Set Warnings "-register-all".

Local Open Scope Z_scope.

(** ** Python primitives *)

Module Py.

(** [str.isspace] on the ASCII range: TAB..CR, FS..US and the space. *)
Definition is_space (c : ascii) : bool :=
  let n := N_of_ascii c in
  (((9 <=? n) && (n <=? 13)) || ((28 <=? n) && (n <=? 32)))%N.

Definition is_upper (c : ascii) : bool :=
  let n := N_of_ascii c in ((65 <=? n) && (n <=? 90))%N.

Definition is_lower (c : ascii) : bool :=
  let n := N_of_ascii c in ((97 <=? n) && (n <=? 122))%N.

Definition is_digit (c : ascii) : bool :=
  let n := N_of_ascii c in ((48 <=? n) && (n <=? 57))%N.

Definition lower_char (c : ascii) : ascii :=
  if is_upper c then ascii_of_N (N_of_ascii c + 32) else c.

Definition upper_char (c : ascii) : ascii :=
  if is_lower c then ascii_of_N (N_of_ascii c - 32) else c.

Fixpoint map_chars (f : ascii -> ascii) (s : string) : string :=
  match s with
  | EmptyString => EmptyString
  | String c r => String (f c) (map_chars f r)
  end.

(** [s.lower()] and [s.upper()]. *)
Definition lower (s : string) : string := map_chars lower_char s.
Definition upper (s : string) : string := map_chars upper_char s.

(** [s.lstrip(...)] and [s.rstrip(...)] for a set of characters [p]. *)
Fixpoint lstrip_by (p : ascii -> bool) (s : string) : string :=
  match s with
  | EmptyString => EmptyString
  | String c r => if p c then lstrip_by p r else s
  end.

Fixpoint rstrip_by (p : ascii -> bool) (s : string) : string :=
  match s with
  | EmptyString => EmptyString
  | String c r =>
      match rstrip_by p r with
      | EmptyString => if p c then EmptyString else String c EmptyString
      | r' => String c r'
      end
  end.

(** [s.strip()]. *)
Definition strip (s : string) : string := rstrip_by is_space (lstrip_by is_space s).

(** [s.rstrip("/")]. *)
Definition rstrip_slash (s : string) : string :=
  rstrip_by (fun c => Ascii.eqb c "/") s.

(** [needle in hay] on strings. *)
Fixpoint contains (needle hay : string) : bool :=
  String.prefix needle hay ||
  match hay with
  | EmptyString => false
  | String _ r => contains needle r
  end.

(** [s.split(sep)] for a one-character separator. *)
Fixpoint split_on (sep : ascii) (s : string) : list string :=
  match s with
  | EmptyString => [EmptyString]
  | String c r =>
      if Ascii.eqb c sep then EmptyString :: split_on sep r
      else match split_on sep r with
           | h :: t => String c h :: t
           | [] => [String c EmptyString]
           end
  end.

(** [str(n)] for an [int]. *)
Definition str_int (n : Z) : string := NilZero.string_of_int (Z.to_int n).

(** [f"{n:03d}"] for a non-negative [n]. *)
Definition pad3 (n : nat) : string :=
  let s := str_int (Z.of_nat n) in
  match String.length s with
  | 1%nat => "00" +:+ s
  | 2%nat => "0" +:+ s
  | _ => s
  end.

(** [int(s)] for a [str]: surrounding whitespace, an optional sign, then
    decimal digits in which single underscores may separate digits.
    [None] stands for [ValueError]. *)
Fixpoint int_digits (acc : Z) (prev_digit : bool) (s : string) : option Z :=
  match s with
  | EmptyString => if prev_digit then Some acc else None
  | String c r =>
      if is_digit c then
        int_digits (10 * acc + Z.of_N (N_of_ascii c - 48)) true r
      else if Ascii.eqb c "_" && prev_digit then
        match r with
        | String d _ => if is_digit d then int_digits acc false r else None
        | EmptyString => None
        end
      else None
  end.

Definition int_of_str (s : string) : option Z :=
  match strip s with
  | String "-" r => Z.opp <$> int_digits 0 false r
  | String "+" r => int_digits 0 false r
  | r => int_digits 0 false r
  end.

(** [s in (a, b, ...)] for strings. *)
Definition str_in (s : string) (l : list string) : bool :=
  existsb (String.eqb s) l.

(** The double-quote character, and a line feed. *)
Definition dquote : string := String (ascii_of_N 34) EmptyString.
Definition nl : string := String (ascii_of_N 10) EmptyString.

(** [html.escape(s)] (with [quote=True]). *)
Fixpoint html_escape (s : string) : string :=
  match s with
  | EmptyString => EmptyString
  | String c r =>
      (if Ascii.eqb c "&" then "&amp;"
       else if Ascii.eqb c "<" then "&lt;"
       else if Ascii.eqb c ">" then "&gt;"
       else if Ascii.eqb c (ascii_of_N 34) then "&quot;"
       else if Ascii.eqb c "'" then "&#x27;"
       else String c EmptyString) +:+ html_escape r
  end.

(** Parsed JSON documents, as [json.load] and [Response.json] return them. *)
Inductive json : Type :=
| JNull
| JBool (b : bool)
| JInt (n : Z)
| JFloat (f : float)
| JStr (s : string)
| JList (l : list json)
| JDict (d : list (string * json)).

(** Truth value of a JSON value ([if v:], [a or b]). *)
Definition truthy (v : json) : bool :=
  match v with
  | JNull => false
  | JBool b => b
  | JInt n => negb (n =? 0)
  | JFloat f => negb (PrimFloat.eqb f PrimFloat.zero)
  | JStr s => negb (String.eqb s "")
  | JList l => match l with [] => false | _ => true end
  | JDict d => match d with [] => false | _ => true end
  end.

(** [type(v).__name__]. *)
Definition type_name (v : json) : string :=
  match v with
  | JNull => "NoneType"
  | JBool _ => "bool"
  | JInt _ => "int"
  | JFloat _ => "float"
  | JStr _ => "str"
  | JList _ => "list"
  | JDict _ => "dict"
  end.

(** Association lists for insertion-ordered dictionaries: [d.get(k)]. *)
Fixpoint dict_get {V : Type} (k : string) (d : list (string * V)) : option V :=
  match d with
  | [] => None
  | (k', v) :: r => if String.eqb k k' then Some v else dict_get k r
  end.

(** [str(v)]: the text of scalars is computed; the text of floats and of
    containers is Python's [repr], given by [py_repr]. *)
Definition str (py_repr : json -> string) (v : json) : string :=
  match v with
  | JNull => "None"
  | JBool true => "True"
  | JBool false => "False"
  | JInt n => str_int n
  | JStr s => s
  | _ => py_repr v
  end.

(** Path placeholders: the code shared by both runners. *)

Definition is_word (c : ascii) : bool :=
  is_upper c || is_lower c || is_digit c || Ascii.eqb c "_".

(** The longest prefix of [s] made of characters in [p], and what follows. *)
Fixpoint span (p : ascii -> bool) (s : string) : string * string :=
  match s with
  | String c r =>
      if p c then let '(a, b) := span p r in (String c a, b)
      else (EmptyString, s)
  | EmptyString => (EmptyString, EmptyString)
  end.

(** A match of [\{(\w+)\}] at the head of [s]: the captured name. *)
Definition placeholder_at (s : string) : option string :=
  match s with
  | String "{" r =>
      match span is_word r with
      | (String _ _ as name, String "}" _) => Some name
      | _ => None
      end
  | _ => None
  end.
□ □ □
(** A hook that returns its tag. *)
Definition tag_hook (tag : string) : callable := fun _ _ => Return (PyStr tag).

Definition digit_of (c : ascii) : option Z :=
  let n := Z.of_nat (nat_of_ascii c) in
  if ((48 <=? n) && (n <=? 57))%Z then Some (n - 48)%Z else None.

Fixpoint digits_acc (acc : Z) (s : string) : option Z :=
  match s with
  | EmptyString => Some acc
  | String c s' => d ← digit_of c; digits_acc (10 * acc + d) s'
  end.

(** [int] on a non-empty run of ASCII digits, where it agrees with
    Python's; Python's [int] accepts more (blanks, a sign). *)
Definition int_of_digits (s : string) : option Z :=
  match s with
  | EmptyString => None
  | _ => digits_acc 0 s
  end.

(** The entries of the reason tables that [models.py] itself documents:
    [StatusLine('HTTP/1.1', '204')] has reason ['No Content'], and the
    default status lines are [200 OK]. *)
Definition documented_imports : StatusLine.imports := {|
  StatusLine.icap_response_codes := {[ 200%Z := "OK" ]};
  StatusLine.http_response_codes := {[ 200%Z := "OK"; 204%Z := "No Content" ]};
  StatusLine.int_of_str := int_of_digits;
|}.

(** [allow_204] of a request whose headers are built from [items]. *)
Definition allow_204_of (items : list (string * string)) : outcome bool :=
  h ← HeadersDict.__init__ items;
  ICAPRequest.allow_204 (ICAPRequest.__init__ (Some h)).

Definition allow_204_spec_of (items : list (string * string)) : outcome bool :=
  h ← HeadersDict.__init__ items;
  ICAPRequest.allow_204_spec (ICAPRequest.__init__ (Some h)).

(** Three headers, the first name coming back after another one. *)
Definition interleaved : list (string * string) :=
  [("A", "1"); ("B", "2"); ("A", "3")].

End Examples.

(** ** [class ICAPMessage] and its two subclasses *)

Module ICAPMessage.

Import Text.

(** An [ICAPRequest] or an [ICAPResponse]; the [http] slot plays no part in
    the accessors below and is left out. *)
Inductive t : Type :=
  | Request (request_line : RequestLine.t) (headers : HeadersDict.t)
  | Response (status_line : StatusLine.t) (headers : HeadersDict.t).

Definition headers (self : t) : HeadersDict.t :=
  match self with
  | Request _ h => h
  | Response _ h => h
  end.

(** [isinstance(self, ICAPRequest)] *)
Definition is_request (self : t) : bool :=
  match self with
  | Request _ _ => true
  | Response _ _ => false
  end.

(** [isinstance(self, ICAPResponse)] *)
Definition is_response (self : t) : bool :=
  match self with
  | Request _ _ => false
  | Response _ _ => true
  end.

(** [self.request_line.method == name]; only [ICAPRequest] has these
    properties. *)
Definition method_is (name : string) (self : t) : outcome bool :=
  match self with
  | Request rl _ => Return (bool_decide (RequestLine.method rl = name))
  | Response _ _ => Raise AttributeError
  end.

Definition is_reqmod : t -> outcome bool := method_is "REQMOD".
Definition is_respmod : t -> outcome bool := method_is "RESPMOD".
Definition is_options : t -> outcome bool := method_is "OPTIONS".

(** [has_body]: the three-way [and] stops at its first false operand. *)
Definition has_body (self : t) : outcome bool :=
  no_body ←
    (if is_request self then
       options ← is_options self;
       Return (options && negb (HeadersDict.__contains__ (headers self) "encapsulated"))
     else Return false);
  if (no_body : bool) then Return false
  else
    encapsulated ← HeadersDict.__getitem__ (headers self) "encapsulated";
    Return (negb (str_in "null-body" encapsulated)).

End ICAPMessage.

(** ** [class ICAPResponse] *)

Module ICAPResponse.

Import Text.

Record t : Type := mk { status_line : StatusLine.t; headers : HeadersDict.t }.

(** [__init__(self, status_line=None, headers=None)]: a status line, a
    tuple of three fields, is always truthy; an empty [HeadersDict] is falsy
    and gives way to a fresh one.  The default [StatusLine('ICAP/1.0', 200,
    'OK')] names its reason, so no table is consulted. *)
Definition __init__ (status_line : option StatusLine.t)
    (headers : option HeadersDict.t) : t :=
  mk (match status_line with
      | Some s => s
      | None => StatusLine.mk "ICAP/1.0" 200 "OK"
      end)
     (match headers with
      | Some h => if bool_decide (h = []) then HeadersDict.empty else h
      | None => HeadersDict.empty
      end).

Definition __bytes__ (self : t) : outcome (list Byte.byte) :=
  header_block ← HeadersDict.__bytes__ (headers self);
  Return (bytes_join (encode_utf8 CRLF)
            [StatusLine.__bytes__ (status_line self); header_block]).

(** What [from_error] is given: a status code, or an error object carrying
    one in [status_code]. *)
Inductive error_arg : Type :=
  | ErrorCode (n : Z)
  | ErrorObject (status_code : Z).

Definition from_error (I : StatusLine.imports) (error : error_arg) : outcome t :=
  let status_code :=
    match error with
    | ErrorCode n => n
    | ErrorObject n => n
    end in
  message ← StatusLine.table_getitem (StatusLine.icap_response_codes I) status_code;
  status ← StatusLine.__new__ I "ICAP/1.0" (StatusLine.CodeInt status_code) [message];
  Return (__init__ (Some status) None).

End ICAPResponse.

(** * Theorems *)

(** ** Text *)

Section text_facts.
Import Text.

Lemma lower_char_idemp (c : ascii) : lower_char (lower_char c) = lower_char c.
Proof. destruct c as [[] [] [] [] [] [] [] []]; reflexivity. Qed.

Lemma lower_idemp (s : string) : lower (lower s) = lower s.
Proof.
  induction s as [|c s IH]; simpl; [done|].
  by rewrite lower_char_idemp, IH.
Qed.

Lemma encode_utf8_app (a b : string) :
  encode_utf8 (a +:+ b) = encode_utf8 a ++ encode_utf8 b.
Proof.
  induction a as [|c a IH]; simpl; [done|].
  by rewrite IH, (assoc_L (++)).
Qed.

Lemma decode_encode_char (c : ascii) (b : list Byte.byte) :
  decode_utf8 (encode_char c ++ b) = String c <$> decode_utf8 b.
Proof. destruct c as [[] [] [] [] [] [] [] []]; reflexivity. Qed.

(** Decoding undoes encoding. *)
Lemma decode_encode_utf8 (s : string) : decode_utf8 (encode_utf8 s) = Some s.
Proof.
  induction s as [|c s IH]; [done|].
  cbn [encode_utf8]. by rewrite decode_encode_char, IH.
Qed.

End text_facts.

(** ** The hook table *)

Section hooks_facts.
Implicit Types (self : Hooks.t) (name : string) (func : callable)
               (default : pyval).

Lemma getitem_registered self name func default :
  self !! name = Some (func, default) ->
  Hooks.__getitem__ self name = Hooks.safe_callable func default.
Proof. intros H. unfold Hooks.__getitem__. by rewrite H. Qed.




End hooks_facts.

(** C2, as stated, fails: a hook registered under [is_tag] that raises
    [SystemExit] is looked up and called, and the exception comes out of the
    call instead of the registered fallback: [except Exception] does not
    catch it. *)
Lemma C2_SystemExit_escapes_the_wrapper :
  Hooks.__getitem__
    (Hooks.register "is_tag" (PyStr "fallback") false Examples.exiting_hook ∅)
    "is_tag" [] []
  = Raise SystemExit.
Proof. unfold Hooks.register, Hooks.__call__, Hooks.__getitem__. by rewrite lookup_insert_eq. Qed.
□ □ □
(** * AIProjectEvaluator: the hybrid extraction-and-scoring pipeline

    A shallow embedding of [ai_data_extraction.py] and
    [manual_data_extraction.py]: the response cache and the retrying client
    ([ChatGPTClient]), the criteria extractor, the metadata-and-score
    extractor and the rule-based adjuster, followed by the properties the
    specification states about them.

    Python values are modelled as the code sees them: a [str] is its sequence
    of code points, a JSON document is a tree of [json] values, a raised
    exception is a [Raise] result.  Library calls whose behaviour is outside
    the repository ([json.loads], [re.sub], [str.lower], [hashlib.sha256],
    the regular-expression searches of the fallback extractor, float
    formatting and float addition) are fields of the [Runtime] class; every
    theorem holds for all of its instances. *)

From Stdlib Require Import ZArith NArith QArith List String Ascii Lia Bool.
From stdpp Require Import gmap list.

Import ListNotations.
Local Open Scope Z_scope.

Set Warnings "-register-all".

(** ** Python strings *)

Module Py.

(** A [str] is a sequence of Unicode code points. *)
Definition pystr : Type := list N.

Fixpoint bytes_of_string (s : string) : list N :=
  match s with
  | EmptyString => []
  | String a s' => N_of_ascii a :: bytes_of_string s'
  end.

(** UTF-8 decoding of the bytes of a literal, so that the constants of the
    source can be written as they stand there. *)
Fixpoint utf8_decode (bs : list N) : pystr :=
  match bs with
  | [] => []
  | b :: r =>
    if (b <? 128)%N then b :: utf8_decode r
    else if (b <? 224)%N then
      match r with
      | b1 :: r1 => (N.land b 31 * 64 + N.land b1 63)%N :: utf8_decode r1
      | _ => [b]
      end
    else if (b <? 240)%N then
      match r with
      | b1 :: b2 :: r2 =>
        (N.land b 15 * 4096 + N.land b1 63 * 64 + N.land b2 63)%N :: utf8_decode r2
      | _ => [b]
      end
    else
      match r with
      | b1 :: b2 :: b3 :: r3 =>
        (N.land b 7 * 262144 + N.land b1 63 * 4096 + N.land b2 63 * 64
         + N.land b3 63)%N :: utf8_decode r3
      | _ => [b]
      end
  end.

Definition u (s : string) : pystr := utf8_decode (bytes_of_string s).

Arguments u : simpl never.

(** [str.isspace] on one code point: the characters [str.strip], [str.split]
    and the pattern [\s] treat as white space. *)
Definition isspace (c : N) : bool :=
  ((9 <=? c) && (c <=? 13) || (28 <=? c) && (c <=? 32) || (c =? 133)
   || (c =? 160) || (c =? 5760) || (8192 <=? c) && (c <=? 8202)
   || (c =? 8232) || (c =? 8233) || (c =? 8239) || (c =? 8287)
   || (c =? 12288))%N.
□ □ □
Task details. Return only the lines between the one holding "(** An [ICAPRequest]" and the one holding "is consulted. *)", inclusive, exactly as they appear above.

Task result.
(** An [ICAPRequest] or an [ICAPResponse]; the [http] slot plays no part in
    the accessors below and is left out. *)
Inductive t : Type :=
  | Request (request_line : RequestLine.t) (headers : HeadersDict.t)
  | Response (status_line : StatusLine.t) (headers : HeadersDict.t).

Definition headers (self : t) : HeadersDict.t :=
  match self with
  | Request _ h => h
  | Response _ h => h
  end.

(** [isinstance(self, ICAPRequest)] *)
Definition is_request (self : t) : bool :=
  match self with
  | Request _ _ => true
  | Response _ _ => false
  end.

(** [isinstance(self, ICAPResponse)] *)
Definition is_response (self : t) : bool :=
  match self with
  | Request _ _ => false
  | Response _ _ => true
  end.

(** [self.request_line.method == name]; only [ICAPRequest] has these
    properties. *)
Definition method_is (name : string) (self : t) : outcome bool :=
  match self with
  | Request rl _ => Return (bool_decide (RequestLine.method rl = name))
  | Response _ _ => Raise AttributeError
  end.

Definition is_reqmod : t -> outcome bool := method_is "REQMOD".
Definition is_respmod : t -> outcome bool := method_is "RESPMOD".
Definition is_options : t -> outcome bool := method_is "OPTIONS".

(** [has_body]: the three-way [and] stops at its first false operand. *)
Definition has_body (self : t) : outcome bool :=
  no_body ←
    (if is_request self then
       options ← is_options self;
       Return (options && negb (HeadersDict.__contains__ (headers self) "encapsulated"))
     else Return false);
  if (no_body : bool) then Return false
  else
    encapsulated ← HeadersDict.__getitem__ (headers self) "encapsulated";
    Return (negb (str_in "null-body" encapsulated)).

End ICAPMessage.

(** ** [class ICAPResponse] *)

Module ICAPResponse.

Import Text.

Record t : Type := mk { status_line : StatusLine.t; headers : HeadersDict.t }.

(** [__init__(self, status_line=None, headers=None)]: a status line, a
    tuple of three fields, is always truthy; an empty [HeadersDict] is falsy
    and gives way to a fresh one.  The default [StatusLine('ICAP/1.0', 200,
    'OK')] names its reason, so no table is consulted. *)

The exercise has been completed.